Слушатель: Оно уже пресытилось. Уже говорят: "А что мы можем сделать? Ну, не брать же вилы". И у меня было отчаяние, а сейчас есть какая-то искра. Молодые молчат или говорят, что надо что-то делать, может быть, куда-то бежать.
– Андрей, с вашей точки зрения, как жить-то в этой ситуации? Стоит ли обращать внимание на эту доктрину, иметь ее в виду обычным гражданам и журналистам в том числе? Или можно о ней забыть, как о многих других вещах, которые предпринимают российские власти из каких-то популистских соображений?
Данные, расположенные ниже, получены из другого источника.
(** The comparison of the sort is a strict weak ordering on the elements of
    [l], as [slices.SortFunc] requires: less-than is asymmetric, and not
    being less is transitive.  It is whenever no element is NaN. *)
Definition strictWeakOn (l : list Length) : Prop :=
  Forall (fun x => Forall (fun y =>
    ((x <? y) = true -> (y <? x) = false)
    /\ Forall (fun z =>
         (x <? y) = false -> (y <? z) = false -> (x <? z) = false) l) l) l.

#[global] Instance strictWeakOn_dec l : Decision (strictWeakOn l).
Proof. unfold strictWeakOn. apply _. Defined.




End stacks_spec.

Module parser_spec.
Import parser.

(** The value of [segment] in [Parse] once the tokens [toks] have been
    appended to [seg]. *)
Definition joinSegment (seg : gostring) (toks : list gostring) : gostring :=
  foldl (fun seg t => seg ++ go " " ++ t) seg toks.

(** The Trigger Scanner recognizes [word] on reading the last of [toks], and
    no request word before. *)
Definition recognizes (toks : list gostring) (word : requestWord) : Prop :=
  toks <> []
  /\ firstRequestWord (joinSegment [] toks) requestWords = Some word
  /\ forall k, (0 < k < length toks)%nat ->
       firstRequestWord (joinSegment [] (take k toks)) requestWords = None.

(** Every character of the token decodes via the digit table. *)
Definition glued (tok : gostring) : Prop :=
  Forall (fun c => is_Some (numberWords !! [c])) tok.

(** A token the callsign loop gets past: a digit word, or glued digits. *)
Definition decodable (tok : gostring) : Prop :=
  is_Some (numberWords !! tok) \/ glued tok.

#[global] Instance glued_dec tok : Decision (glued tok).
Proof. unfold glued. apply _. Defined.

#[global] Instance decodable_dec tok : Decision (decodable tok).
Proof. unfold decodable. apply _. Defined.

(** The digits of a list, each preceded by a space, as appended to a
    callsign. *)
Definition spacedDigits (ds : list Z) : gostring :=
  mjoin ((fun d => go " " ++ fmt_d d) <$> ds).

(** The logging parser: the flag tells whether the log is empty, and the
    callsign is its initial value followed by the logged digits. *)
Definition logInv (base : gostring) (st : csLog) : Prop :=
  (st.1.2 = true <-> st.2 <> []) /\ st.1.1 = base ++ spacedDigits st.2.

(** The decoded digits of the characters of a token. *)
Definition charDigits (tok : gostring) : list Z :=
  omap (fun c => numberWords !! [c]) tok.

(** A stand-in for the library calls of [sanitize] on ASCII text without
    number words, to run the examples: upper-case ASCII letters are
    lowered, and each run of ASCII punctuation becomes one space. *)
Definition asciiToLower (s : gostring) : gostring :=
  (fun r => if (65 <=? r) && (r <=? 90) then r + 32 else r) <$> s.

(** ASCII punctuation, the quotation mark (34) first. *)
Definition asciiPunct (r : rune) : bool :=
  bool_decide (r ∈ 34 :: go "!#%&'()*,-./:;?@[\]_{}").

Fixpoint replacePunct (inRun : bool) (s repl : gostring) : gostring :=
  match s with
  | [] => []
  | r :: s' =>
      if asciiPunct r then
        (if inRun then [] else repl) ++ replacePunct true s' repl
      else r :: replacePunct false s' repl
  end.

Definition asciiLibrary : Library := {|
  strings_ToLower := asciiToLower;
  numwords_ParseString := fun s => s;
  sanitizerRex_ReplaceAllString := replacePunct false
|}.

(** Per-request parsers to run the examples: the bearing-report parser of
    the specification; the four parsers whose grammar the specification
    leaves out accept nothing. *)
Definition specParsers : RequestParsers := {|
  other := Empty_set;
  parseBogeyDope := fun _ _ _ => (None, false);
  parseDeclare := fun _ _ _ => (None, false);
  parsePicture := fun _ _ _ => (None, false);
  parseSpiked := parseSpiked_spec;
  parseSnaplock := fun _ _ _ => (None, false)
|}.

(** No rune of the token is white space. *)
Definition nospace (tok : gostring) : Prop :=
  Forall (fun r => isSpace r = false) tok.

(** Tokens written one after the other, each after a space. *)
Definition spacedTokens (toks : list gostring) : gostring :=
  mjoin ((fun t => go " " ++ t) <$> toks).

(** A result that is nil exactly when its flag is false. *)
Definition nilIffNotOk {A : Type} (r : option A * bool) : Prop :=
  r.2 = true <-> is_Some r.1.

(** The length in bytes of a token: the UTF-8 encoding of its runes. *)
Definition utf8Len (r : rune) : Z :=
  if r <? 128 then 1 else if r <? 2048 then 2 else if r <? 65536 then 3
  else 4.

Definition tokenBytes (tok : gostring) : Z :=
  foldr (fun r n => utf8Len r + n) 0 tok.

(** [bufio.MaxScanTokenSize]. *)
Definition MaxScanTokenSize : Z := 64 * 1024.

(** The text is within the reach of a [bufio.Scanner]: each of its tokens
    is shorter than [MaxScanTokenSize] bytes.  On a longer token [Scan]
    gives up ([ErrTooLong]) and the tokens listed by [words] from there on
    are not delivered. *)
Definition scannable (s : gostring) : Prop :=
  Forall (fun tok => tokenBytes tok < MaxScanTokenSize) (words s).

#[global] Instance scannable_dec s : Decision (scannable s).
Proof. unfold scannable. apply _. Defined.

End parser_spec.

(** * Properties *)

(** ** Altitude stacks *)

Section stacks_facts.
Import brevity stacks_spec.
Local Open Scope float_scope.

Lemma roundLoop_spec n : forall i (a : list Length),
  (i + n)%nat = length a ->
  roundLoop i n a = take i a ++ (roundToBand <$> drop i a).
Proof.
  induction n as [|n IH]; intros i a Hlen; simpl.
  - rewrite drop_ge by lia. rewrite take_ge by lia. by rewrite app_nil_r.
  - destruct (lookup_lt_is_Some_2 a i) as [alt Halt]; [lia|].
    rewrite Halt, IH by (rewrite length_insert; lia).
    rewrite (take_S_r _ _ (roundToBand alt))
      by (apply list_lookup_insert_eq; lia).
    rewrite take_insert_ge, drop_insert_lt by lia.
    rewrite (drop_S a alt i Halt), fmap_cons, <- app_assoc. done.
Qed.

Lemma roundLoop_fmap (a : list Length) :
  roundLoop 0 (length a) a = roundToBand <$> a.
Proof. by rewrite roundLoop_spec. Qed.

Lemma stackLoop_foldl (a : list Length) n : forall stacks,
  (n <= length a)%nat ->
  stackLoop a n stacks
  = foldl (fun st alt => stackStep alt st) stacks (reverse (take n a)).
Proof.
  induction n as [|n IH]; intros stacks Hn; simpl.
  - done.
  - destruct (lookup_lt_is_Some_2 a n) as [alt Halt]; [lia|].
    rewrite Halt, (take_S_r _ _ _ Halt), reverse_snoc. simpl.
    apply IH. lia.
Qed.

(** The sort only moves elements. *)
Lemma sink_perm {A} (cmp : A -> A -> Z) x rpre :
  sink cmp x rpre ≡ₚ x :: rpre.
Proof.
  induction rpre as [|y rest IH]; simpl; [done|].
  destruct (cmp x y <? 0)%Z; [|done].
  rewrite IH. apply Permutation_swap.
Qed.

Lemma foldl_sink_perm {A} (cmp : A -> A -> Z) data : forall rpre,
  foldl (fun rpre x => sink cmp x rpre) rpre data ≡ₚ data ++ rpre.
Proof.
  induction data as [|x data IH]; intros rpre; simpl; [done|].
  rewrite IH, sink_perm. by rewrite Permutation_middle.
Qed.

Lemma slices_SortFunc_perm {A} (cmp : A -> A -> Z) a :
  slices_SortFunc a cmp ≡ₚ a.
Proof.
  unfold slices_SortFunc, insertionSortCmpFunc.
  by rewrite reverse_Permutation, foldl_sink_perm, app_nil_r.
Qed.

Lemma cmpLength_neg i j : (cmpLength i j <? 0)%Z = (i <? j).
Proof. unfold cmpLength. by destruct (i <? j), (j <? i). Qed.

Lemma strictWeakOn_asym l x y :
  strictWeakOn l -> x ∈ l -> y ∈ l -> (x <? y) = true -> (y <? x) = false.
Proof.
  unfold strictWeakOn. rewrite Forall_forall. intros H Hx Hy.
  specialize (H x Hx). rewrite Forall_forall in H.
  by destruct (H y Hy).
Qed.

Lemma strictWeakOn_trans l x y z :
  strictWeakOn l -> x ∈ l -> y ∈ l -> z ∈ l ->
  (x <? y) = false -> (y <? z) = false -> (x <? z) = false.
Proof.
  unfold strictWeakOn. rewrite Forall_forall. intros H Hx Hy Hz.
  specialize (H x Hx). rewrite Forall_forall in H.
  destruct (H y Hy) as [_ H']. rewrite Forall_forall in H'.
  by apply H'.
Qed.

(** Under a strict weak ordering the prefix stays in order: read from right
    to left, no element is less than a later one. *)
Lemma sink_sorted l x rpre :
  strictWeakOn l -> x ∈ l -> Forall (fun y => y ∈ l) rpre ->
  StronglySorted (fun u v => (u <? v) = false) rpre ->
  StronglySorted (fun u v => (u <? v) = false) (sink cmpLength x rpre).
Proof.
  intros Hswo Hx. induction rpre as [|y rest IH]; intros Hin Hs; simpl.
  - repeat constructor.
  - apply Forall_cons in Hin as [Hy Hin].
    apply StronglySorted_inv in Hs as [Hs Hall].
    rewrite cmpLength_neg. destruct (x <? y) eqn:Hxy.
    + constructor; [by apply IH|].
      rewrite sink_perm. constructor; [|done].
      by apply (strictWeakOn_asym l x y).
    + constructor; [by constructor|]. constructor; [done|].
      rewrite Forall_forall in Hall, Hin. apply Forall_forall. intros z Hz.
      apply (strictWeakOn_trans l x y z); auto.
Qed.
Остальский: Я надеюсь на второе, хотя очень опасаюсь первого. Как известно, строгость и абсурдность русских законов компенсируются необязательностью их исполнения. И может быть, действительно, эта информационная доктрина, совершенно страшная и пугающая, останется просто заявлением, частью пиара, "информационной войны" с Западом, опять какой-то кулак, показанный таким образом Западу. Если это так, – ну, дай Бог. Но есть очень серьезные опасения, что что-то такое будет предприниматься – и станут национал-предателями историки, которые пытаются ставить под сомнение мифы, например. И мало ли в каких еще областях можно показать государственную жесткость.
Проблема в том, что, как мне представляется, в Кремле все руководство, видимо, во главе с Путиным, очень искренне верит в то, что против России ведется "информационная война". Это результат их образования, жизненного опыта. И когда газета The Times центристская, когда газета The Daily Telegraph правая, газета The Guardian левая, все в одну дуду начинают критиковать действия Путина, то ему кажется, что это, конечно же, управляется из какого-то центра, кто-то дергает за веревочки – и вот идет пропагандистская "информационная война". Ни во что другое он поверить не в состоянии. А раз так, то будем отвечать. И вот на нормальную информационную политику средств массовой информации, представляющих совершенно разные политические и общественные слои западных обществ, в ответ на это действительно предпринимается попытка выстраивания централизованного, мощного, бронированного кулака, которым наносится удар. Действительно, идет диверсионная кампания. И это, конечно, отравляет отношения между Россией и Западом в огромной степени. Все-таки недаром уже дошло до суда дело, потому что невозможно просто лгать с утра до вечера каждый день и пытаться отравить теперь уже не только российских граждан, но и часть британского населения.
– Константин Натанович, как жить-то с этой доктриной? Иметь ее в виду?
Боровой: Я не могу быть таким же оптимистом, как Андрей. Ситуация очень тяжелая. Многие сравнивают эффект пропагандистской кампании с тем, что сделали в свое время нацисты с немецким народом. Сегодня это качественно новое положение. То есть это отравленное сознание, которое позволяет людям убивать своих соседей украинцев.